Scottish actress (1833–1916)

Agnes Kelly Robertson (25 December 1833 in Edinburgh – 6 November 1916) was a Scottish actress who became popular on the American stage.

== Early years ==
Robertson was the ward of Charles Kean, and the juvenile lead in his theatre company. There she met the actor and dramatist Dion Boucicault, a collaborator of Kean's. In 1853, she and Boucicault left for America without Kean's permission and married in New York, creating a scandal.

== Career ==
Robertson made her North American debut on 19 September 1853 at Montreal's Theatre Royal as Maria in Boucicault's The Young Actress. She also acted in Jessie Brown; or, The Siege of Lucknow (1858), The Octoroon (1859), and The Colleen Bawn (1860). She was billed as The Pocket Venus. Three photographic portraits of Robertson are held in the National Portrait Gallery in London.

== Family ==
Robertson became Boucicault's second wife in 1853 and divorced him on 21 June 1888 by reason of "bigamy with adultery" after it was discovered that he had married another woman, Louise Thorndyke, bigamously.
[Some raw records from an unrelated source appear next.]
Lemma collect_urls_no_text (locs : list (option string)) (urls : list string) :
  None ∈ locs ->
  collect_urls locs urls
  = Fail (mkExn TypeError "argument of type 'NoneType' is not iterable").
Proof.
  revert urls. induction locs as [|t locs IH]; intros urls Hin.
  - by apply elem_of_nil in Hin.
  - destruct t as [u|]; [|done].
    apply elem_of_cons in Hin as [?|Hin]; [done|].
    cbn [collect_urls]. rewrite wanted_text.
    destruct (is_candidate u); by apply IH.
Qed.

Lemma raise_for_status_ok (r : response) (w : World) :
  ~ 400 <= status_code r < 600 -> raise_for_status r w = Ret tt w.
Proof.
  intros H. unfold raise_for_status.
  rewrite !bool_decide_eq_false_2 by lia. done.
Qed.

Lemma raise_for_status_error (r : response) (w : World) :
  400 <= status_code r < 600 ->
  exists msg, raise_for_status r w = Raise (mkExn HTTPError msg) w.
Proof.
  intros H. unfold raise_for_status.
  destruct (bool_decide (400 <= status_code r < 500)) eqn:E1; [by eexists|].
  apply bool_decide_eq_false in E1.
  rewrite bool_decide_eq_true_2 by lia. by eexists.
Qed.

(** The fetcher changes neither the checkpoint nor the icons, and extends the
    trace by log lines only. *)
Lemma fetch_sitemap_urls_frame (env : Env) (w : World) :
  exists urls w' evs,
    fetch_sitemap_urls env w = Ret urls w' /\
    ckpt w' = ckpt w /\ icons w' = icons w /\
    trace w' = trace w ++ evs /\
    invoked evs = [] /\ succeeded evs = [] /\ failures evs = [] /\
    saves evs = [] /\ sleeps evs = [] /\ printed evs = [].
Proof.
  unfold fetch_sitemap_urls. rewrite try_except_Exception.
  assert (Hlog : forall e,
    exists urls w' evs,
      (logging_error ("Error fetching sitemap: " +:+ exn_str e);;
       mret ([] : list string)) (tick w) = Ret urls w' /\
      ckpt w' = ckpt w /\ icons w' = icons w /\
      trace w' = trace w ++ evs /\
      invoked evs = [] /\ succeeded evs = [] /\ failures evs = [] /\
      saves evs = [] /\ sleeps evs = [] /\ printed evs = []).
  { intros e. do 2 eexists. eexists [_]. unfold_monad. repeat split. }
  assert (Hok : forall urls,
    exists urls' w' evs,
      @Ret (list string) urls (tick w) = Ret urls' w' /\
      ckpt w' = ckpt w /\ icons w' = icons w /\
      trace w' = trace w ++ evs /\
      invoked evs = [] /\ succeeded evs = [] /\ failures evs = [] /\
      saves evs = [] /\ sleeps evs = [] /\ printed evs = []).
  { intros urls. do 2 eexists. exists []. simpl. rewrite app_nil_r.
    repeat split. }
  unfold mbind at 1, M_bind at 1, call.
  destruct (requests_get env (clock w) SITEMAP_URL) as [resp|e]; [|apply Hlog].
  unfold mbind at 1, M_bind at 1.
  destruct (decide (400 <= status_code resp < 600)) as [Hst|Hst].
  { destruct (raise_for_status_error resp (tick w) Hst) as [msg ->]. apply Hlog. }
  rewrite (raise_for_status_ok resp (tick w) Hst).
  unfold mbind, M_bind, lift.
  destruct (ET_locs env (content resp)) as [locs|e]; [|apply Hlog].
  unfold mret, M_ret.
  destruct (collect_urls locs []) as [urls|e]; [apply Hok | apply Hlog].
Qed.

Lemma candidates_of_texts (entries : list string) :
  candidates_of (Some <$> entries) = List.filter is_candidate entries.
Proof.
  unfold candidates_of. induction entries as [|u entries IH]; [done|].
  cbn [fmap list_fmap omap list_omap is_candidate_entry List.filter].
  destruct (is_candidate u); simpl; by rewrite <- IH.
Qed.

(** C6, as the code has it: the fetcher returns on every input; when the
    sitemap is retrieved and parsed and every [loc] element has text, the
    result is exactly the entries that contain the required marker and none
    of the excluded ones, in the order of the sitemap; when the request
    fails, the status is an error, the document does not parse or some [loc]
    element has no text, the result is the empty list. *)
Theorem fetch_sitemap_urls_filter (env : Env) (w : World) :
  (exists urls w', fetch_sitemap_urls env w = Ret urls w') /\
  (forall resp entries,
     requests_get env (clock w) SITEMAP_URL = Ok resp ->
     ~ 400 <= status_code resp < 600 ->
     ET_locs env (content resp) = Ok (Some <$> entries) ->
     fetch_sitemap_urls env w = Ret (List.filter is_candidate entries) (tick w)) /\
  (fetch_fails env (clock w) ->
     exists w', fetch_sitemap_urls env w = Ret [] w').
Proof.
  split; [|split].
  - destruct (fetch_sitemap_urls_frame env w) as (urls & w' & _ & H & _).
    by eauto.
  - intros resp entries Hget Hst Hlocs.
    unfold fetch_sitemap_urls. rewrite try_except_Exception.
    unfold mbind at 1, M_bind at 1, call. rewrite Hget.
    unfold mbind at 1, M_bind at 1. rewrite (raise_for_status_ok _ _ Hst).
    unfold mbind, M_bind, lift. rewrite Hlocs. unfold mret, M_ret.
    rewrite collect_urls_texts.
    + by rewrite app_nil_l, candidates_of_texts.
    + apply Forall_fmap, Forall_forall. by eauto.
  - intros Hfail.
    unfold fetch_sitemap_urls. rewrite try_except_Exception.
    unfold mbind at 1, M_bind at 1, call.
    destruct Hfail as [e Hget | resp Hget Hst | resp e Hget Hst Hlocs
                      | resp locs Hget Hst Hlocs Hnone]; rewrite Hget.
    + by eexists.
    + unfold mbind at 1, M_bind at 1.
      destruct (raise_for_status_error resp (tick w) Hst) as [msg ->].
      by eexists.
    + unfold mbind at 1, M_bind at 1. rewrite (raise_for_status_ok _ _ Hst).
      unfold mbind, M_bind, lift. rewrite Hlocs. by eexists.
    + unfold mbind at 1, M_bind at 1. rewrite (raise_for_status_ok _ _ Hst).
      unfold mbind, M_bind, lift. rewrite Hlocs. unfold mret, M_ret.
      rewrite (collect_urls_no_text _ _ Hnone). by eexists.
Qed.

Lemma fetch_sitemap_urls_filter_witness :
  fetch_sitemap_urls sample_env empty_world
  = Ret ["https://x/get-started/Some-Thing/"; "https://x/get-started/b-c/"]
        (tick empty_world).
Proof.
  apply (proj1 (proj2 (fetch_sitemap_urls_filter sample_env empty_world))
           (mkResponse SITEMAP_URL 200 "OK" "<urlset>...</urlset>")
           ["https://x/get-started/Some-Thing/"; "https://x/de/get-started/a/";
            "https://x/get-started/b-c/"; "https://x/about/"]).
  - reflexivity.
  - simpl. lia.
  - reflexivity.
Defined.

(** Against C6 as stated: the sitemap is retrieved and parsed, one entry
    contains the marker and no excluded one, and the result is empty. *)
Lemma fetch_sitemap_urls_empty_loc :
  ET_locs empty_loc_env "<urlset>...</urlset>"
  = Ok [None; Some "https://x/get-started/a/"] /\
  candidates_of [None; Some "https://x/get-started/a/"]
  = ["https://x/get-started/a/"] /\
  fetch_sitemap_urls empty_loc_env empty_world
  = Ret [] (mkWorld Absent ∅ 1
       [Log ERROR
          "Error fetching sitemap: argument of type 'NoneType' is not iterable"]).
Proof. repeat split. Qed.

(** ** Checkpoint store: loading *)

Lemma main_load_raises (env : Env) (w : World) (e : exn) :
  os_makedirs env = None ->
  load_save_state w = Raise e w ->
  main env w = Raise e w.
Proof.
  intros Hmk Hload. unfold main, startup, makedirs. rewrite Hmk.
  unfold mbind, M_bind, mret, M_ret. by rewrite Hload.
Qed.

(** C3, as the code has it: without a checkpoint file the load returns the
    fresh state, with a stored checkpoint it returns that checkpoint, and on
    a file the decoder rejects it raises the decoder's error, which ends the
    run before any candidate is fetched. *)
Theorem load_save_state_outcomes :
  (forall w, ckpt w = Absent -> load_save_state w = Ret fresh_state w) /\
  (forall w st, ckpt w = Stored st -> load_save_state w = Ret st w) /\
  (forall w why, ckpt w = Garbled why ->
     load_save_state w = Raise (mkExn JSONDecodeError why) w /\
     forall env, os_makedirs env = None ->
       main env w = Raise (mkExn JSONDecodeError why) w).
Proof.
  split; [|split].
  - intros w H. by rewrite load_save_state_cases, H.
  - intros w st H. by rewrite load_save_state_cases, H.
  - intros w why H.
    assert (Hl : load_save_state w = Raise (mkExn JSONDecodeError why) w)
      by (by rewrite load_save_state_cases, H).
    split; [done|]. intros env Hmk. by apply main_load_raises.
Qed.

Lemma load_save_state_outcomes_witness :
  load_save_state corrupt_world
  = Raise (mkExn JSONDecodeError "Expecting value: line 1 column 1 (char 0)")
          corrupt_world.
Proof.
  apply (proj1 (proj2 (proj2 load_save_state_outcomes) corrupt_world
                 "Expecting value: line 1 column 1 (char 0)" eq_refl)).
Defined.

(** Against C3 as stated: on a corrupt checkpoint the load raises, and so
    does the run. *)
Lemma load_save_state_corrupt :
  load_save_state corrupt_world
  = Raise (mkExn JSONDecodeError "Expecting value: line 1 column 1 (char 0)")
          corrupt_world /\
  main sample_env corrupt_world
  = Raise (mkExn JSONDecodeError "Expecting value: line 1 column 1 (char 0)")
          corrupt_world.
Proof. split; reflexivity. Qed.

(** ** Batch orchestrator: one candidate *)

Lemma synced_load (st : State) (w : World) :
  synced st w <-> load_save_state w = Ret st w.
Proof.
  rewrite load_save_state_cases. unfold synced.
  destruct (ckpt w) as [|why|st0]; split; intros H.
  - destruct H as [?|[_ ->]]; done.
  - right. split; congruence.
  - destruct H as [?|[? _]]; done.
  - done.
  - destruct H as [?|[? _]]; [congruence | done].
  - left. congruence.
Qed.

(** A candidate whose slug is in [processed_slugs]: one log line, nothing
    else. *)
Lemma process_url_skip (env : Env) (url : string) (st : State) (w : World) :
  get_clean_slug url ∈ processed_slugs st ->
  process_url env url st w
  = Ret st (mkWorld (ckpt w) (icons w) (clock w)
              (trace w ++ [skip_line (get_clean_slug url)])).
Proof.
  intros Hin. unfold process_url.
  by rewrite bool_decide_eq_true_2 by done.
Qed.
During the time of their marriage, they had 6 children: Dion William; Eva (or Eve) Boucicault; Darley George ("Dot") Boucicault, later known as Dion Boucicault the Younger (an actor, manager and stage director who married actress Irene Vanbrugh); Patrice Boucicault; Nina Boucicault (an actress); and Aubrey Boucicault (an actor and writer).